What About the Boy? is a memoir about parents who become dissenters, albeit in the cause of achieving normal life, for themselves and their child. The characters in the story are protesting a medical protocol that, in their view, offered nothing to a baby who was obviously in great distress. The family explores the offerings of alternative medicine and witnesses startling achievements. They also discover that their course of action has significant costs.
Stephen Gallup grew up in North Carolina and Virginia.
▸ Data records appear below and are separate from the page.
(** The score of an empty result slot: the lowest finite float32. *)
Definition lowest : Q := inject_Z (- (2 ^ 128 - 2 ^ 104)).

(** Insertion into a list ordered by descending score.  FAISS does not say
    how it orders equal scores; here the hit inserted earlier stays first. *)
Fixpoint insert_hit (h : hit) (hs : list hit) : list hit :=
  match hs with
  | [] => [h]
  | h' :: hs' =>
      if Qle_bool (fst h) (fst h') then h' :: insert_hit h hs' else h :: hs
  end.

Definition rank (hs : list hit) : list hit :=
  fold_left (fun acc h => insert_hit h acc) hs [].

Definition labels (n : nat) : list Z := map Z.of_nat (seq 0 n).

(** [index.search(q, k)] for one query row: the [k] best rows by inner
    product, best first; when the index holds fewer than [k] rows the
    remaining slots carry label -1.  FAISS asserts that [k] is positive and
    that the query has the dimension of the index; this is its result when
    both hold. *)
Definition search (ix : IndexFlatIP) (q : vec) (k : nat) : list hit :=
  let ranked :=
    rank (combine (map (inner_product q) (xb ix)) (labels (ntotal ix))) in
  firstn k ranked ++ repeat (lowest, (-1)%Z) (k - length ranked).

End Faiss.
He studied at NC State University, earning a bachelor's degree in the life sciences, and then at the University of Virginia, where he received a master's in English.
Although he remains a Southerner at heart, he now lives in California with his family.
Beginning in 1977, he worked in various roles in technical communication in the aerospace and wireless telecommunications industries, with projects ranging from proposals for satellite launches and feasibility studies of space missions, to user guides for trendy new cell phones. In the early years, he wrote occasional short fiction on the side, and features for newspapers.
Gallup's life changed dramatically with the birth of his son Joseph in 1985. Upon learning that there was a problem, he applied his energies to a pursuit of answers that he felt certain must exist. After a year of consulting with physicians to no effect, he located other resources. For the next four years, he and his wife Judy implemented an intensive two-pronged treatment campaign that resulted in dramatic improvements in Joseph's condition.
His memoir What About the Boy? A Father's Pledge to His Disabled Son shows what the family did, and what happened next. The book has twice won "Best Memoir" in the San Diego Book Awards competitions, once in the Unpublished category (2007) and again following publication in 2011. In 2013, the story was adapted to a screenplay, which is now in preproduction.